Resistance or lack of sensitivity to the mainstay of antifungal treatment (azoles) in Candida specimens from patients with a vaginal infection has been reported in other countries. This has also been noted in the UK, but only in specialist clinics, explain the researchers.

To obtain a more evidence based picture of resistance levels and analyse wider trends, the researchers reviewed the culture results of 5461 vaginal swabs previously taken from women with suspected complicated or recurrent yeast infection in Leeds, northern England, between April 2018 and March 2021.

And the overall prevalence of fluconazole resistance increased from just under 1% in 2018–19, to 1.5% in 2019–20, and to 3% in 2020–21-;a more than fourfold increase over the 3 years.

In 2020–21, none of the yeasts from patients sampled at specialist sexual health clinics responded to fluconazole.
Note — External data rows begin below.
(* ===== verification/memory.v ===== *)
(** * Package repository/memory

    The in-memory [Store] of [internal/repository/memory/store.go]: its maps and
    every method, and the proof that it keeps the contract of [repository.v].

    Each method holds the store's mutex from its first line to its return, so it
    is a function from the state before to the state after and the results.  The
    records hold no mutable parts that outlive a call ([cloneUser] copies the one
    slice), so they are values. *)

From S2P Require Import Prelude.
From S2P Require Import golang.
From S2P Require Import domain.
From S2P Require Import external.
From S2P Require Import repository.

Open Scope string_scope.
Open Scope list_scope.
Open Scope Z_scope.

Record Store := mkStore {
  users : gmap string User;
  byEmail : gmap string string;
  sessions : gmap string Session;
  shipments : gmap string Shipment;
  idem : gmap string string;
  legs : gmap string FlightLeg;
  customs : gmap string CustomsCase;
  security : gmap string SecurityCheck;
  audit : list AuditEvent;
  outbox : gmap string OutboxEvent }.

Definition New : Store := mkStore ∅ ∅ ∅ ∅ ∅ ∅ ∅ ∅ [] ∅.

(** Assignments to the maps. *)
Definition with_users m s :=
  let 'mkStore _ b c d e f g h i j := s in mkStore m b c d e f g h i j.
Definition with_byEmail m s :=
  let 'mkStore a _ c d e f g h i j := s in mkStore a m c d e f g h i j.
Definition with_sessions m s :=
  let 'mkStore a b _ d e f g h i j := s in mkStore a b m d e f g h i j.
Definition with_shipments m s :=
  let 'mkStore a b c _ e f g h i j := s in mkStore a b c m e f g h i j.
Definition with_idem m s :=
  let 'mkStore a b c d _ f g h i j := s in mkStore a b c d m f g h i j.
Definition with_legs m s :=
  let 'mkStore a b c d e _ g h i j := s in mkStore a b c d e m g h i j.
Definition with_customs m s :=
  let 'mkStore a b c d e f _ h i j := s in mkStore a b c d e f m h i j.
Definition with_security m s :=
  let 'mkStore a b c d e f g _ i j := s in mkStore a b c d e f g m i j.
Definition with_audit l s :=
  let 'mkStore a b c d e f g h _ j := s in mkStore a b c d e f g h l j.
Definition with_outbox m s :=
  let 'mkStore a b c d e f g h i _ := s in mkStore a b c d e f g h i m.

Section methods.
Context `{External}.

Definition tokenHash (v : string) : string := hex_encode (sha256_Sum256 v).

Definition cloneUser (v : User) : User :=
  let 'mkUser a b c hash e f g h := v in mkUser a b c ("" +:+ hash) e f g h.

Definition GetUserByEmail (email : string) (s : Store) : Store * result User :=
  match byEmail s !! email with
  | None => (s, Err ErrNotFound)
  | Some id => (s, Ok (cloneUser (default zero_User (users s !! id))))
  end.

Definition GetUser (id : string) (s : Store) : Store * result User :=
  match users s !! id with
  | None => (s, Err ErrNotFound)
  | Some u => (s, Ok (cloneUser u))
  end.

Definition CreateUser (u : User) (s : Store) : Store * result unit :=
  match byEmail s !! u_Email u with
  | Some _ => (s, Err ErrConflict)
  | None =>
      let s := with_users (<[u_ID u := cloneUser u]> (users s)) s in
      let s := with_byEmail (<[u_Email u := u_ID u]> (byEmail s)) s in
      (s, Ok tt)
  end.

(** The loop over [s.sessions] that revokes the sessions of a user. *)
Definition revoke_sessions (user : string) (at_ : Time) (m : gmap string Session)
    : gmap string Session :=
  map_fold (fun key session acc =>
    if decide (ses_UserID session = user)
    then <[key := set_ses_RevokedAt (Some at_) session]> acc else acc) m m.

Definition DeactivateUser (id : string) (at_ : Time) (s : Store) : Store * result unit :=
  match users s !! id with
  | None => (s, Err ErrNotFound)
  | Some u =>
      let s := with_users (<[id := deactivated at_ u]> (users s)) s in
      let s := with_sessions (revoke_sessions id at_ (sessions s)) s in
      (s, Ok tt)
  end.

Definition CreateSession (v : Session) (s : Store) : Store * result unit :=
  (with_sessions (<[ses_TokenHash v := v]> (sessions s)) s, Ok tt).

Definition GetSession (token : string) (s : Store) : Store * result Session :=
  match sessions s !! tokenHash token with
  | None => (s, Err ErrNotFound)
  | Some v => (s, Ok v)
  end.

Definition RevokeSession (token : string) (at_ : Time) (s : Store) : Store * result unit :=
  let key := tokenHash token in
  match sessions s !! key with
  | None => (s, Err ErrNotFound)
  | Some v => (with_sessions (<[key := set_ses_RevokedAt (Some at_) v]> (sessions s)) s, Ok tt)
  end.

Definition RevokeUserSessions (user : string) (at_ : Time) (s : Store) : Store * result unit :=
  (with_sessions (revoke_sessions user at_ (sessions s)) s, Ok tt).

(** The key of the idempotency index. *)
Definition idem_key (tenant key : string) : string := tenant +:+ "|" +:+ key.

Definition CreateShipment (v : Shipment) (s : Store) : Store * result unit :=
  let key := idem_key (sh_TenantID v) (sh_IdempotencyKey v) in
  let insert_new :=
    match shipments s !! sh_ID v with
    | Some _ => (s, Err ErrConflict)
    | None =>
        let s := with_shipments (<[sh_ID v := v]> (shipments s)) s in
        if decide (sh_IdempotencyKey v <> "")
        then (with_idem (<[key := sh_ID v]> (idem s)) s, Ok tt)
        else (s, Ok tt)
    end in
  if decide (sh_IdempotencyKey v <> "") then
    match idem s !! key with
    | Some old => if decide (old = sh_ID v) then (s, Ok tt) else (s, Err ErrConflict)
    | None => insert_new
    end
  else insert_new.

Definition GetShipment (tenant id : string) (s : Store) : Store * result Shipment :=
  match shipments s !! id with
  | None => (s, Err ErrNotFound)
  | Some v => if decide (sh_TenantID v <> tenant) then (s, Err ErrNotFound) else (s, Ok v)
  end.

Definition UpdateShipment (v : Shipment) (version : Z) (s : Store) : Store * result unit :=
  match shipments s !! sh_ID v with
  | None => (s, Err ErrNotFound)
  | Some old =>
      if decide (sh_Version old <> version) then (s, Err ErrConflict) else
      let v := set_sh_Version (add64 version 1) v in
      (with_shipments (<[sh_ID v := v]> (shipments s)) s, Ok tt)
  end.

(** [sort.Slice] may leave shipments of one instant in any order: so does a stable
    sort of an arbitrary iteration order. *)
Definition ListShipments (order : list string) (tenant : string) (req : PageRequest)
    (s : Store) : Store * result (Page Shipment) :=
  let req := Normalized req in
  let all := filter (fun v => sh_TenantID v = tenant) (range_values (shipments s) order) in
  let all := SliceStable (less_on sh_CreatedAt) all in
  let total := Z.of_nat (length all) in
  let all := if decide (Z.of_nat (length all) > pr_Limit req)
             then take (Z.to_nat (pr_Limit req)) all else all in
  (s, Ok (mkPage all "" total)).
(** A leg with its reservation, status and version assigned: the row of an
    [UPDATE], whose constraints are those of the columns it changes. *)
Definition store_leg (id : string) (l : FlightLeg) (reserved version : Z) (status : LegStatus)
    (d : DB) : result (DB * Z) :=
  checked
    [ require (in_int64 reserved) bigint_out_of_range;
      require (in_int64 version) bigint_out_of_range;
      require (reserved >= 0) (check_violation "flight_legs" "flight_legs_reserved_kg_check") ]
    (with_flight_legs (<[id := set_leg_Version version (set_leg_Status status
       (set_leg_ReservedKg reserved l))]> (flight_legs d)) d) 1.

(** [UPDATE flight_legs SET reserved_kg=reserved_kg+$4,version=version+1 WHERE
    tenant_id=$1 AND id=$2 AND version=$3 AND reserved_kg+$4<=capacity_kg] *)
Definition reserve_leg (tenant id : string) (version weight : Z) : stmt Z := bound [tenant; id] (fun d =>
  match flight_legs d !! id with
  | None => Ok (d, 0)
  | Some l =>
      if decide (leg_TenantID l = tenant /\ leg_Version l = version) then
        let reserved := leg_ReservedKg l + weight in
        if decide (~ in_int64 reserved) then Err bigint_out_of_range else
        if decide (reserved <= leg_CapacityKg l)
        then store_leg id l reserved (leg_Version l + 1) (leg_Status l) d
        else Ok (d, 0)
      else Ok (d, 0)
  end).
Lemma find_row_post {A} texts (q : DB -> option A) (P : tables -> A -> Prop) s s' r :
  find_row texts q s = (s', r) ->
  (forall v, q (db s) = Some v -> P (view s) v) -> reads P (view s) r (view s').
Proof.
  intros [Hd Hr]%find_row_inv HP. split; [by apply view_db|]. intros v Hv. apply HP. by apply Hr.
Qed.

Lemma pg_ListShipments_post tenant req s s' r :
  consistent (db s) -> ListShipments tenant req s = (s', r) ->
  reads (fun t p => forall v, v ∈ pg_Items p ->
    tb_shipments t !! sh_ID v = Some v /\ sh_TenantID v = tenant) (view s) r (view s').
Proof.
  intros Hs Hop. assert (Hd : db s' = db s).
  { revert Hop. apply ok_bind_reads; [apply select_reads|]. intros out.
    apply ok_bind_reads; [apply select_later_reads|]. intros n.
    apply ok_bind_reads; [apply rows_Err_reads|]. intros u. apply returns_reads. }
  split; [by apply view_db|]. intros p ->. unfold ListShipments in Hop. cbv zeta in Hop.
  do 3 ok_step Hop. injection Hop as _ <-. simpl.
  apply select_inv in Hq as [_ Hq]. specialize (Hq _ eq_refl).
  unfold first_rows in Hq. case_decide; [done|]. injection Hq as <-.
  intros v Hv. assert (Hv' : v ∈ filter (fun v => sh_TenantID v = tenant) (rows (shipments (db s)))).
  { rewrite <- SliceStable_perm, <- (take_drop (Z.to_nat (pr_Limit (Normalized req)))).
    apply elem_of_app. by left. }
  apply list_elem_of_filter in Hv' as [Ht (k & Hk)%elem_of_rows]. split; [|done].
  pose proof (shipments_rows _ Hs _ _ Hk) as (-> & _). done.
Qed.
(* ===== verification/system.v ===== *)
(** * The use cases together

    The invariant of the tables, the growth every call keeps to, and the proof
    that each use case of [service.v] is safe, so that they hold in every
    interleaving of the requests of all tenants over any lawful store. *)

From S2P Require Import Prelude.
From S2P Require Import golang.
From S2P Require Import domain.
From S2P Require Import external.
From S2P Require Import repository.
From S2P Require Import service.
From S2P Require Import interleave.

Open Scope string_scope.
Open Scope list_scope.
Open Scope Z_scope.

(** ** Invariant *)

(** Weights and capacities small enough that the sum of two of them is an
    [int64]. *)
Definition max_weight : Z := 2 ^ 62 - 1.

(** The weight a shipment takes on a leg. *)
Definition load_on (leg : string) (s : Shipment) : Z :=
  if decide (sh_LegID s = Some leg) then sh_WeightKg s else 0.

Record shipment_ok (n : Z) (v : tables) (s : Shipment) : Prop := {
  ok_version : 1 <= sh_Version s <= n;
  ok_weight : 0 < sh_WeightKg s <= max_weight;
  ok_draft : sh_Status s = ShipmentDraft -> sh_LegID s = None;
  ok_leg l : sh_LegID s = Some l ->
    exists leg, tb_legs v !! l = Some leg /\ leg_TenantID leg = sh_TenantID s /\
      leg_Origin leg = sh_Origin s /\ leg_Destination leg = sh_Destination s }.

Record leg_ok (n : Z) (v : tables) (id : string) (l : FlightLeg) : Prop := {
  ok_leg_version : 1 <= leg_Version l <= n;
  ok_capacity : leg_CapacityKg l <= max_weight;
  ok_reserved : leg_ReservedKg l <= leg_CapacityKg l;
  ok_account : leg_ReservedKg l = map_sum (load_on id) (tb_shipments v) }.

(** The tables after at most [n] calls. *)
Record good (n : Z) (v : tables) : Prop := {
  good_count : 0 <= n;
  good_users : keyed u_ID (tb_users v);
  good_keys : keyed sh_ID (tb_shipments v);
  good_leg_keys : keyed leg_ID (tb_legs v);
  good_shipment id s : tb_shipments v !! id = Some s -> shipment_ok n v s;
  good_leg id l : tb_legs v !! id = Some l -> leg_ok n v id l }.

(** A store without cargo is where it starts. *)
Lemma good_start n v :
  0 <= n -> keyed u_ID (tb_users v) -> tb_shipments v = ∅ -> tb_legs v = ∅ -> good n v.
Proof.
  intros Hn Hu Hs Hl. split; rewrite ?Hs, ?Hl; auto with go; intros id x Hx;
    by rewrite lookup_empty in Hx.
Qed.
No cases of overall resistance or reduced susceptibility were seen in hospital patients in 2018–19 and 2019–20, but some cases were seen in 2020–21.

"This increase in [non-albicans] species is of clinical concern as some have intrinsic reduced susceptibility to fluconazole," they highlight.

"Since 2013, UK primary care guidance (https://cks.nice.org.uk/topics/vaginal-discharge/) has recommended a clinical diagnosis of acute [vulvovaginal candidiasis] be made based on the typical signs and symptoms…(with testing for vaginal pH if available), followed by empirical treatment with single dose oral fluconazole or clotrimazole pessary," explain the researchers.

"However, there is considerable evidence that [vulvovaginal candidiasis] is over diagnosed clinically by both clinicians and patients, so empirical treatment leads to inappropriate azole use," they add.

"A clinical diagnosis, followed by empirical treatment, has been recommended instead. Consequently, we believe this policy of encouraging empirical vaginitis treatment based on non-specific symptoms and signs needs revisiting."